- Work request: From the line with "Definition int_unsigned (s" through the line with "EmptyString => int_unsigned EmptyString", inclusive, return each line of the data below exactly and leave the rest out.

- Dataset items:
(** * seller-apis: stock and price synchronisation with two marketplaces

    A shallow embedding of [seller.py] (marketplace A) and [market.py]
    (marketplace B), and the properties of their reconcilers, of the price
    normaliser, of the chunking generator and of the two drivers.

    Conventions.
    - A Python [str] is a [string], read as the UTF-8 encoding of the text.
      Every operation of the two files on text compares against ASCII
      characters only (["."], the digits, the sentinels), so the bytes of a
      character outside ASCII are always "other" characters, as the character
      itself is in Python.
    - A Python [int] is a [Z].
    - A cell of the remnants feed is a [pyval]: the spreadsheet reader hands
      out strings, whole numbers, other numbers or nothing.
    - An exception is a value of [exn]; a computation that can raise returns
      an [outcome]. *)

From Stdlib Require Import Ascii String.
From stdpp Require Import gmap strings list pretty.

Open Scope string_scope.
Open Scope list_scope.
Open Scope Z_scope.

(** ** Python values and exceptions *)

Inductive exn :=
  | ValueError
  | TypeError
  | AttributeError
  | IndexError
  | EnvError
  | ReadTimeout
  | ConnectionError
  | HTTPError.

Global Instance exn_eq_dec : EqDecision exn.
Proof. solve_decision. Defined.

(** [Diverge] is a loop that never ends; no [except] clause catches it. *)
Inductive outcome (A : Type) :=
  | Ret (a : A)
  | Raise (e : exn)
  | Diverge.
Arguments Ret {A} a.
Arguments Raise {A} e.
Arguments Diverge {A}.

Definition obind {A B} (o : outcome A) (f : A → outcome B) : outcome B :=
  match o with
  | Ret a => f a
  | Raise e => Raise e
  | Diverge => Diverge
  end.

Global Instance outcome_eq_dec {A} `{EqDecision A} : EqDecision (outcome A).
Proof. solve_decision. Defined.

(** A cell of the feed.  The reader makes numbers from the doubles of the
    sheet: a whole one becomes an [int] (so it has a few hundred digits at
    most), any other stays a [float].  The two files look at a cell through
    [str] and [int] only, so a float is given by what those two make of it:
    its text and its whole part ([int] raises on a float that is no
    number). *)
Inductive pyval :=
  | PyNone
  | PyInt (z : Z)
  | PyStr (s : string)
  | PyFloat (text : string) (whole : outcome Z).

Global Instance pyval_eq_dec : EqDecision pyval.
Proof. solve_decision. Defined.

(** [str(v)], for a cell the reader makes ([str] refuses an integer of more
    than 4300 digits, which no cell of a sheet holds). *)
Definition py_str (v : pyval) : string :=
  match v with
  | PyNone => "None"
  | PyInt z => pretty z
  | PyStr s => s
  | PyFloat text _ => text
  end.

(** ** Characters *)

Definition is_digit (c : ascii) : bool :=
  let n := nat_of_ascii c in (48 <=? n)%nat && (n <=? 57)%nat.

Definition digit_value (c : ascii) : Z := Z.of_nat (nat_of_ascii c - 48).

(** The white space [int] skips around a literal: space, and \t \n \v \f \r. *)
Definition is_space (c : ascii) : bool :=
  let n := nat_of_ascii c in (n =? 32)%nat || ((9 <=? n)%nat && (n <=? 13)%nat).

(** ** [int(v)] *)

Fixpoint lstrip (s : string) : string :=
  match s with
  | String c r => if is_space c then lstrip r else s
  | EmptyString => EmptyString
  end.

Fixpoint rstrip (s : string) : string :=
  match s with
  | String c r =>
      match rstrip r with
      | EmptyString => if is_space c then EmptyString else String c EmptyString
      | r' => String c r'
      end
  | EmptyString => EmptyString
  end.

(** The digits of a literal, most significant first.  [acc] is the value read
    so far, [seen] the number of digits read so far, and [after_digit] tells
    whether the previous character was a digit: an underscore is accepted
    between two digits only, and the literal ends on a digit. *)
Fixpoint int_digits (acc : Z) (seen : nat) (after_digit : bool) (s : string)
  : option (Z * nat) :=
  match s with
  | EmptyString => if after_digit then Some (acc, seen) else None
  | String c r =>
      if is_digit c then int_digits (acc * 10 + digit_value c) (S seen) true r
      else if Ascii.eqb c "_" && after_digit then int_digits acc seen false r
      else None
  end.

(** The default of [sys.int_max_str_digits]: a longer literal is refused
    (interpreters before that setting existed accept it). *)
Definition int_max_str_digits : nat := 4300.

Definition int_unsigned (s : string) : outcome Z :=
  match int_digits 0 0 false s with
  | Some (z, seen) =>
      if (seen <=? int_max_str_digits)%nat then Ret z else Raise ValueError
  | None => Raise ValueError
  end.

(** [int] of a string made of ASCII characters: white space around, a
    sign, decimal digits. *)
Definition py_int_ascii (s : string) : outcome Z :=
  match rstrip (lstrip s) with
  | String c r =>
      if Ascii.eqb c "+" then int_unsigned r
      else if Ascii.eqb c "-" then obind (int_unsigned r) (λ z, Ret (- z))
      else int_unsigned (String c r)
  | EmptyString => int_unsigned EmptyString
  end.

- Exercise answer:
Definition int_unsigned (s : string) : outcome Z :=
  match int_digits 0 0 false s with
  | Some (z, seen) =>
      if (seen <=? int_max_str_digits)%nat then Ret z else Raise ValueError
  | None => Raise ValueError
  end.

(** [int] of a string made of ASCII characters: white space around, a
    sign, decimal digits. *)
Definition py_int_ascii (s : string) : outcome Z :=
  match rstrip (lstrip s) with
  | String c r =>
      if Ascii.eqb c "+" then int_unsigned r
      else if Ascii.eqb c "-" then obind (int_unsigned r) (λ z, Ret (- z))
      else int_unsigned (String c r)
  | EmptyString => int_unsigned EmptyString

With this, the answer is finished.